Saved data entries:
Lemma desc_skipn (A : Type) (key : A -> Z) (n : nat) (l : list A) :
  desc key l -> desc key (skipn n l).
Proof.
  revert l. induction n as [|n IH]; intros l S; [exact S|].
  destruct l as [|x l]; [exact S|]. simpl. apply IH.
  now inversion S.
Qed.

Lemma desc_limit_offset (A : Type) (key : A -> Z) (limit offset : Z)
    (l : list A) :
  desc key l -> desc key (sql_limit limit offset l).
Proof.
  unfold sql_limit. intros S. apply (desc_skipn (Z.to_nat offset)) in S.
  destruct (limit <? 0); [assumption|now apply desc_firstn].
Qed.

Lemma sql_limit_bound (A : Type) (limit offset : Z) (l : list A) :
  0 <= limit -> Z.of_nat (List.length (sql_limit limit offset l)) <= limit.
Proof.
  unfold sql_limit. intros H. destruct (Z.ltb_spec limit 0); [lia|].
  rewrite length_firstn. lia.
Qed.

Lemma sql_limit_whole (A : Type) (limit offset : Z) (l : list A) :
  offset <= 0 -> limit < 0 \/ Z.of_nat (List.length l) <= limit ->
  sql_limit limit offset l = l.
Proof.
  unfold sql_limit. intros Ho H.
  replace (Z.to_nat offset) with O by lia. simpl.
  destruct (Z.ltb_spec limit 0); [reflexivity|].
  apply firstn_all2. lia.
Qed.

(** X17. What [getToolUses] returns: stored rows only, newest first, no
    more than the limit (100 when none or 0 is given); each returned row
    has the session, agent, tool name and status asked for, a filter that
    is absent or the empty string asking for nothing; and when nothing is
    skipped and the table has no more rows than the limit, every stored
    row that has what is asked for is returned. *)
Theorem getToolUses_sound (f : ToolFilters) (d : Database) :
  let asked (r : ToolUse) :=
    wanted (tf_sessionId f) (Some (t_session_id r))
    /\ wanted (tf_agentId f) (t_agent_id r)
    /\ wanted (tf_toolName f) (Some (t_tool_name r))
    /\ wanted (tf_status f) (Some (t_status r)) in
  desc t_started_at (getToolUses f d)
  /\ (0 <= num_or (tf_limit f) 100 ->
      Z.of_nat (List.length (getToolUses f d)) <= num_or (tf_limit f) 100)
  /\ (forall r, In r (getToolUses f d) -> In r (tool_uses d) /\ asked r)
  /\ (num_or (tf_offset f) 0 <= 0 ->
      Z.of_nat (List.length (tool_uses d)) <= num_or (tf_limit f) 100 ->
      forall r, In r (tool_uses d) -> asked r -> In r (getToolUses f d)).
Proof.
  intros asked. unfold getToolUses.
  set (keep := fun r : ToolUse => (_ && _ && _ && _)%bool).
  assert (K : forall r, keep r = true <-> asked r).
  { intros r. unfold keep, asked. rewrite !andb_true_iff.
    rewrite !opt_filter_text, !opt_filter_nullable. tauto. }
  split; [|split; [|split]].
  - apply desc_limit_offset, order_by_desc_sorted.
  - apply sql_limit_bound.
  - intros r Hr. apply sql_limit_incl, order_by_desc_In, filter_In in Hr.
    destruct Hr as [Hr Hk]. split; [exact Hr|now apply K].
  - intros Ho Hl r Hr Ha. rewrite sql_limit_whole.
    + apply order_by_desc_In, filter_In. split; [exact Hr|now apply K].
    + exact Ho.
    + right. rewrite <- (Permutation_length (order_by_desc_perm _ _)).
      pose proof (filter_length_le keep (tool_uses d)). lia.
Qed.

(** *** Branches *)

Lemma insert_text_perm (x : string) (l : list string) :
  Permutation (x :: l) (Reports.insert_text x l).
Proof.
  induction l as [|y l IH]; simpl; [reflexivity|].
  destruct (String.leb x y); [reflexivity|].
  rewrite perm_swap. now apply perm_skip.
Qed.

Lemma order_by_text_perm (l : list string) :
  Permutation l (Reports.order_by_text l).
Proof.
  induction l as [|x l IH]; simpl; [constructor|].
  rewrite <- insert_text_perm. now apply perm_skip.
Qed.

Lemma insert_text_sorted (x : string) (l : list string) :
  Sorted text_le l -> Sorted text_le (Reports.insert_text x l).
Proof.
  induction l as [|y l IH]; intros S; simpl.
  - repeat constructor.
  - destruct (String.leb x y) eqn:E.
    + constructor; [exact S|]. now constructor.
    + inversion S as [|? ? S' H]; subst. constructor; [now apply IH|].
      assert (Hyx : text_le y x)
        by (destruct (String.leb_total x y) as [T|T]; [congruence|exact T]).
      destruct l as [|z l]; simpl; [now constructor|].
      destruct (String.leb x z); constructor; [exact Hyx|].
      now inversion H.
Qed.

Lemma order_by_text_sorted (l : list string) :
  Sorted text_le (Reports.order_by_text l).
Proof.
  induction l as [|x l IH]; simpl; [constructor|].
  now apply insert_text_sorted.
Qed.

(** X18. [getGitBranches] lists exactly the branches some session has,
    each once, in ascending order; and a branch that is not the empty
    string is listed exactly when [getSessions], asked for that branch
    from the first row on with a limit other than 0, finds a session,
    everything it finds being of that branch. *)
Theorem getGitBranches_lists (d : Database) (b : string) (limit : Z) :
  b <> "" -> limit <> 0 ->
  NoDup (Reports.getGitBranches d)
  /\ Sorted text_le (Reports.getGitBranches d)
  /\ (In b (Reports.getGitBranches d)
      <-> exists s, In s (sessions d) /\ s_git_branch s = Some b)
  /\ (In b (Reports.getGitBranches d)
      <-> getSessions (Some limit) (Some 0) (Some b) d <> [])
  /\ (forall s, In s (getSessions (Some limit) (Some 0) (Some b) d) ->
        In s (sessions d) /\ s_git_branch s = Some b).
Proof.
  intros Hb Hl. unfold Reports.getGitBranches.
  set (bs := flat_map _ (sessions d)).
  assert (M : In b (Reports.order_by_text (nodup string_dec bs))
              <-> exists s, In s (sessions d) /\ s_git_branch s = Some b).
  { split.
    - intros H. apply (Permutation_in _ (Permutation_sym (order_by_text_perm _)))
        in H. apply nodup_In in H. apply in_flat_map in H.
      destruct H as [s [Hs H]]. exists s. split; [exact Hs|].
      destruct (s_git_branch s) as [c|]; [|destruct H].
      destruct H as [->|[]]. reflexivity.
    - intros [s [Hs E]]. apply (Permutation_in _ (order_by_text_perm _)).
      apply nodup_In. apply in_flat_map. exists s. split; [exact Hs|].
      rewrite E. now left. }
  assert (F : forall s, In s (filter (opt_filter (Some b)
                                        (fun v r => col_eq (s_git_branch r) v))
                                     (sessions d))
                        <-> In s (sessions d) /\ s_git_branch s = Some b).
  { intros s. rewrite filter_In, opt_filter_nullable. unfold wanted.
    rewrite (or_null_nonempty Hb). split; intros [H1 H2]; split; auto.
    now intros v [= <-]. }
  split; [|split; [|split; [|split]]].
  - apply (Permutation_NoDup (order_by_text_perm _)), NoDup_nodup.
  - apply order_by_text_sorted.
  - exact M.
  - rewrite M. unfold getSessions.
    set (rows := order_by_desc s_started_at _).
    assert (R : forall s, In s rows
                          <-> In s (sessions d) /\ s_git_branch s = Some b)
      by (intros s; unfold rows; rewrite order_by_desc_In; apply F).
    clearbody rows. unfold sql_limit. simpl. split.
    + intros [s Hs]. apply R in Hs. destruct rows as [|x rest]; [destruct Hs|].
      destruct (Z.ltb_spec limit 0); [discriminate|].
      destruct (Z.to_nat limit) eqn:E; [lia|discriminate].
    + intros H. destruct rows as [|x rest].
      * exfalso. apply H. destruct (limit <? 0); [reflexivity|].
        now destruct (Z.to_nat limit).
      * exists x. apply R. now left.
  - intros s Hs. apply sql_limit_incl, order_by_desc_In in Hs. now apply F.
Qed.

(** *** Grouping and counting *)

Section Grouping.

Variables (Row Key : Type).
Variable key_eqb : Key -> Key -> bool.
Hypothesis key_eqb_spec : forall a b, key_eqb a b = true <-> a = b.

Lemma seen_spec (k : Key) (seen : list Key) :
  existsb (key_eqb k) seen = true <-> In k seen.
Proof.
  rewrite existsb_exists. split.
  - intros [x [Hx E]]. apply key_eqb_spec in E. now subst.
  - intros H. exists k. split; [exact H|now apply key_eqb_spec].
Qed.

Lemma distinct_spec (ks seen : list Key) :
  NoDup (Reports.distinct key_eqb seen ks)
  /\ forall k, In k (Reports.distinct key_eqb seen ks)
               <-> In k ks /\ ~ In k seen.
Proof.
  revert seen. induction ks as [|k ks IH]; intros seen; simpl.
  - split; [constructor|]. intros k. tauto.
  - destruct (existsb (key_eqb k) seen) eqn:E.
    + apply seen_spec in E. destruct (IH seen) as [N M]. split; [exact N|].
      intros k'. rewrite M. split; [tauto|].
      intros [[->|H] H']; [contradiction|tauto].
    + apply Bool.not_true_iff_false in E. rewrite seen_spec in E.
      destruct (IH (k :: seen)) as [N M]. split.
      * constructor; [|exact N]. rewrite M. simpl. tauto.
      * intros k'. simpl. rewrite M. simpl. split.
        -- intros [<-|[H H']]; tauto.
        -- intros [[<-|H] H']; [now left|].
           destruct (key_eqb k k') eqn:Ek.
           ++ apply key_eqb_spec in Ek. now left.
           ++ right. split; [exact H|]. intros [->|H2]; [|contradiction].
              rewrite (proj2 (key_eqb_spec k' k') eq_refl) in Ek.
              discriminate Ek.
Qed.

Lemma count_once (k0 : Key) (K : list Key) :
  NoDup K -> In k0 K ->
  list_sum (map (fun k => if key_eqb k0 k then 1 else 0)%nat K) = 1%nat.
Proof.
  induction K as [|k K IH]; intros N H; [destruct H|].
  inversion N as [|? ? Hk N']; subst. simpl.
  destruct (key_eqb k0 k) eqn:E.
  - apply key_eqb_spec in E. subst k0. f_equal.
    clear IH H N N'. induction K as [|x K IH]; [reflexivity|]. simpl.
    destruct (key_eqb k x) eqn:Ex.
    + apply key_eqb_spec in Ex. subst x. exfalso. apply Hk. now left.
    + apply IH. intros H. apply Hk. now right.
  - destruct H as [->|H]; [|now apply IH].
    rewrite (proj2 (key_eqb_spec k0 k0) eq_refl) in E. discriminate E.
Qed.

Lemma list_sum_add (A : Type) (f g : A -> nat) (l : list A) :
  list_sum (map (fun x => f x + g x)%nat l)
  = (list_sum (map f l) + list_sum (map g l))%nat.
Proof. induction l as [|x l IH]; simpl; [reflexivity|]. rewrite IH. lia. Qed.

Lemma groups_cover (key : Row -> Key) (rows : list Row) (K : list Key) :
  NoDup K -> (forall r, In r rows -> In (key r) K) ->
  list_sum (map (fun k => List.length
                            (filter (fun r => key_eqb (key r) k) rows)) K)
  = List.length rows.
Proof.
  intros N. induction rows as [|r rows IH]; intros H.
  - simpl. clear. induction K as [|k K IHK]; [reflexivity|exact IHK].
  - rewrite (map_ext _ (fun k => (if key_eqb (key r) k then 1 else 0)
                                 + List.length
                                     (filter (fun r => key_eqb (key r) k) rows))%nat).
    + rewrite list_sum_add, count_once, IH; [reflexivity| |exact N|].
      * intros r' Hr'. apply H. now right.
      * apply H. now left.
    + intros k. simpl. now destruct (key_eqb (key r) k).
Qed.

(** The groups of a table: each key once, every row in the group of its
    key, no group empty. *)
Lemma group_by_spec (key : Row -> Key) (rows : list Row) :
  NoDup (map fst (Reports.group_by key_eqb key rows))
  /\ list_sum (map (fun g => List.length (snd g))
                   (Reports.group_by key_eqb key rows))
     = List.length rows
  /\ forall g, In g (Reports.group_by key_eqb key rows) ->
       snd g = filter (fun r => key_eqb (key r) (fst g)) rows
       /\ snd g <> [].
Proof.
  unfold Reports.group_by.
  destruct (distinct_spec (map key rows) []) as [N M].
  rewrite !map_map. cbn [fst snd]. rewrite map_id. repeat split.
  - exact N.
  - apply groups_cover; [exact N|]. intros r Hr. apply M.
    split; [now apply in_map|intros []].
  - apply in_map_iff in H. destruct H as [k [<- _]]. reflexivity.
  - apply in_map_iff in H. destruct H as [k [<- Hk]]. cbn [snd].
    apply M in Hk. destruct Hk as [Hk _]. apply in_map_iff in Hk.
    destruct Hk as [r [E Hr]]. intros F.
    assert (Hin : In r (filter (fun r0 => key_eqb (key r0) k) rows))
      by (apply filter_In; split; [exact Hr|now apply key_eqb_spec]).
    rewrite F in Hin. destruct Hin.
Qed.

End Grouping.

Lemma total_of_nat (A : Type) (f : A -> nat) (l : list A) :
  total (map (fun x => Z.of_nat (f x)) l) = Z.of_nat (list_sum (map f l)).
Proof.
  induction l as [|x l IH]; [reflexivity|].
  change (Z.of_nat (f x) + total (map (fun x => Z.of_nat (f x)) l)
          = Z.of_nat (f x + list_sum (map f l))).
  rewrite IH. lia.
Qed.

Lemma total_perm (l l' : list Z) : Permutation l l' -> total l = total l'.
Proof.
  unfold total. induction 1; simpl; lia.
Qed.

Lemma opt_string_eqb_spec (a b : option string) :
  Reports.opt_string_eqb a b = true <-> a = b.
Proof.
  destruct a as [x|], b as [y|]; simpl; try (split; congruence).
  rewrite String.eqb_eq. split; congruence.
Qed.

■ Work request:
Only lines containing the word "rest" should appear in the answer, and every such line from the records above must be there.

■ Problem solution:
    + intros [s Hs]. apply R in Hs. destruct rows as [|x rest]; [destruct Hs|].
    + intros H. destruct rows as [|x rest].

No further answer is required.